The Reorg Plan, designed to reduce government waste and increase efficiency, will reduce the number of state agencies from 12 to 10. Five existing state agencies will be replaced by new agencies, including the Government Operations Agency, the Business and Consumer Services Agency, and the Transportation Agency.
The California Technology Agency is among the agencies targeted for changes and will now become the Department of Technology under the new Government Operations Agency.
The Little Hoover Commission, an independent oversight commission, held hearings about the plan in April and recommended that the legislature pass the plan while taking into consideration several concerns, including the change in the current cabinet-level status of the state CIO down to a non-cabinet-level position. While industry has raised concerns about the changes, current CIO and Technology Agency Secretary Carlos Ramos has expressed support for the plan, arguing that status will not matter.
“The authority to hold folks accountable, the authority to have an impact on the technology portfolio of the state, [it] isn’t related to a title,” Ramos said at the April 24 hearing.
Commission Deputy Executive Director Carole D’Elia said today that the legislature conducted several hearings following the recommendations, ultimately deciding that the overall reorganization plan should move forward.
“They decided that they wanted the plan to go forward but they, like us, agreed that there were a couple of key areas that need fixes,” D’Elia said today.
In response, four assembly bills and one senate bill, introduced earlier in the year, were reworked to address concerns, according to D’Elia. AB 1498, authored by Assemblymember Joan Buchanan (D- Alamo), suggests that the state CIO, which will become Director of Technology under the Reorg Plan, still maintain direct reporting responsibility to the governor on IT matters.
The bill also asks that the governor’s office develop a plan to move IT procurement authority from the Department of General Services to the new Department of Technology.
“This bill would state the intent of the Legislature that, as part of the planning required for implementing those provisions of the Governor’s Reorganization Plan No. 2 of 2012, a plan for transitioning information technology procurement authority from the Department of General Services to the Department of Technology be developed by the Governor or his or designee,” the bill language states.
Sources have indicated that AB 1498 and other bills addressing concerns of the Reorg Plan will likely pass, with all five bills expected to be up in both houses as early as Thursday, according to D’Elia.

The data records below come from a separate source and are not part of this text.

(** A turn of the loop keeps the client in good order, and leaves
    [shutdown] as it is. *)
Lemma receive_turn_client_ok w (r : option (exit * error)) w' :
  client_ok w -> receive_turn fmt_Errorf w = Ret (r, w') ->
  client_ok w' /\ shutdown (client w') = shutdown (client w).
Proof.
  intros Hok. unfold receive_turn. intros (r0 & w1 & Hhdr & Hk)%gbind_inv.
  assert (Hw1 : evolves (fun _ => False) w w1) by (by eapply evolving_on_cc).
  assert (Hok1 : client_ok w1) by (by eapply evolves_client_ok).
  assert (Hs1 : shutdown (client w1) = shutdown (client w)) by apply Hw1.
  destruct r0 as [err|h].
  - unfold gret in Hk. by injection Hk as _ <-.
  - apply gbind_inv in Hk as (call & w2 & Hrm & Hk).
    rewrite removeCall_eq in Hrm. injection Hrm as <- <-.
    apply gbind_inv in Hk as (err & w3 & Hbody & Hk).
    unfold gret in Hk. injection Hk as _ <-.
    apply (evolving_receive_body h) in Hbody.
    split.
    + eapply evolves_client_ok; [by apply client_ok_removeCall|exact Hbody|].
      intros l Hl k. cbn. apply removed_not_pending; [apply Hok1|done].
    + destruct Hbody as (_ & Hs & _). by rewrite Hs.
Qed.


Lemma Close_client_ok w (e : option error) w' :
  client_ok w -> Close w = Ret (e, w') -> client_ok w'.
Proof.
  intros Hok Hrun. apply (evolves_client_ok (fun _ => False) w); [done| |tauto].
  assert (Hlocks : forall ch l, Send ch l ∉ [Lock mu; Unlock mu]).
  { intros ch l Hin. apply elem_of_cons in Hin as [?|Hin]; [done|].
    by apply list_elem_of_singleton in Hin. }
  destruct (closing (client w)) eqn:Hc.
  - rewrite (Close_closing _ Hc) in Hrun. injection Hrun as _ <-.
    by apply (evolves_quiet _ _ _ [Lock mu; Unlock mu]).
  - rewrite (Close_not_closing _ Hc) in Hrun. injection Hrun as _ <-.
    by apply (evolves_quiet _ _ _ [Lock mu; Unlock mu]).
Qed.

Lemma IsAvailable_client_ok w (b : bool) w' :
  client_ok w -> IsAvailable w = Ret (b, w') -> client_ok w'.
Proof.
  intros Hok Hrun. apply (evolves_client_ok (fun _ => False) w); [done| |tauto].
  rewrite IsAvailable_eq in Hrun. injection Hrun as _ <-.
  apply (evolves_quiet _ _ _ [Lock mu; Unlock mu]); try done.
  intros ch l Hin. apply elem_of_cons in Hin as [?|Hin]; [done|].
  by apply list_elem_of_singleton in Hin.
Qed.

Lemma terminateCalls_client_ok w err (a : unit) w' :
  client_ok w -> terminateCalls err w = Ret (a, w') -> client_ok w'.
Proof.
  intros Hok Hrun.
  assert (Hpend' : pending_ok w') by (eapply keeps_terminateCalls; [apply Hok|done]).
  destruct Hok as (Hpend & Halloc & _).
  rewrite terminateCalls_eq in Hrun.
  2:{ intros k l Hk. destruct (Hpend k l Hk) as (c & Hc & _). by eexists. }
  destruct a. injection Hrun as <-. split; [done|].
  split; [|intros Hs; cbn in Hs; discriminate Hs].
  assert (Hkept : forall l, is_Some (calls w !! l) ->
            is_Some (fail_all err (map_to_list (pending (client w))) (calls w) !! l)).
  { intros l [c Hc]. rewrite fail_all_lookup, Hc. by eexists. }
  intros ch l. cbn [trace calls].
  intros [Hin|Hin]%elem_of_app; [by apply Hkept, (Halloc ch)|].
  apply elem_of_cons in Hin as [?|Hin]; [done|].
  apply elem_of_cons in Hin as [?|Hin]; [done|].
  apply elem_of_app in Hin as [Hin|Hin].
  - apply signals_elem in Hin as (k & l' & c & _ & Hc & [= -> ->]).
    apply Hkept. by eexists.
  - apply elem_of_cons in Hin as [?|Hin]; [done|].
    by apply list_elem_of_singleton in Hin.
Qed.

(** Registering a call that is not in the table and has not been
    signalled, on an open client. *)
Lemma client_ok_registered w l (c : Call) :
  client_ok w ->
  calls w !! l = Some c ->
  (forall k, pending (client w) !! k <> Some l) ->
  (forall ch, Send ch l ∉ trace w) ->
  client_ok
    {| client := set_seq (uint64_incr (seq (client w)))
                   (set_pending (<[seq (client w) := l]> (pending (client w))) (client w));
       calls := <[l := set_Call_Seq (seq (client w)) c]> (calls w);
       chans := chans w;
       trace := trace w ++ [Lock mu; Unlock mu] |}.
Proof.
  intros (Hpend & Halloc & Hquiet) Hl Hfresh Hnew.
  assert (Hlocks : forall ch l', Send ch l' ∉ [Lock mu; Unlock mu]).
  { intros ch l' Hin. apply elem_of_cons in Hin as [?|Hin]; [done|].
    by apply list_elem_of_singleton in Hin. }
  split; [|split].
  - intros k l'. cbn. intros [[<- <-]|[Hne Hk]]%lookup_insert_Some.
    + rewrite lookup_insert_eq. by eexists.
    + destruct (Hpend k l' Hk) as (c' & Hc' & <-).
      rewrite lookup_insert_ne; [by exists c'|]. intros ->. by apply (Hfresh (Call_Seq c')).
  - intros ch l'. cbn. intros [Hin|Hin]%elem_of_app; [|by destruct (Hlocks ch l')].
    destruct (Halloc ch l' Hin) as [c' Hc'].
    destruct (decide (l = l')) as [->|Hne].
    + rewrite lookup_insert_eq. by eexists.
    + rewrite lookup_insert_ne by done. by eexists.
  - cbn. intros Hlive k l' Hk ch [Hin|Hin]%elem_of_app; [|by destruct (Hlocks ch l')].
    apply lookup_insert_Some in Hk as [[<- <-]|[Hne Hk]].
    + by apply (Hnew ch).
    + by apply (Hquiet Hlive k l' Hk ch).
Qed.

“It’s my understanding that the authors and other members of the legislation have been working with the administration, and what consultants have told me is that they expect the governor to sign the bills,” she said.
“The plan we expect to implement will include the changes outlined in the package of bills (including AB 1498) we expect the Legislature to send to the Governor,” said Evan Westrup, spokesperson for Governor Brown, in an email.
“Governor Brown still needs a Cabinet Secretary for the new Operations Agency, and the state’s multi-billion dollar technology investment requires a strong chief information officer with a seat at the table with the Governor’s Cabinet team,” said John Thomas Flynn, outspoken plan critic and former state CIO, in a recent blog post. “The current state CIO and Tech Agency Secretary, Carlos Ramos, sounds like the perfect candidate and the best of both worlds.”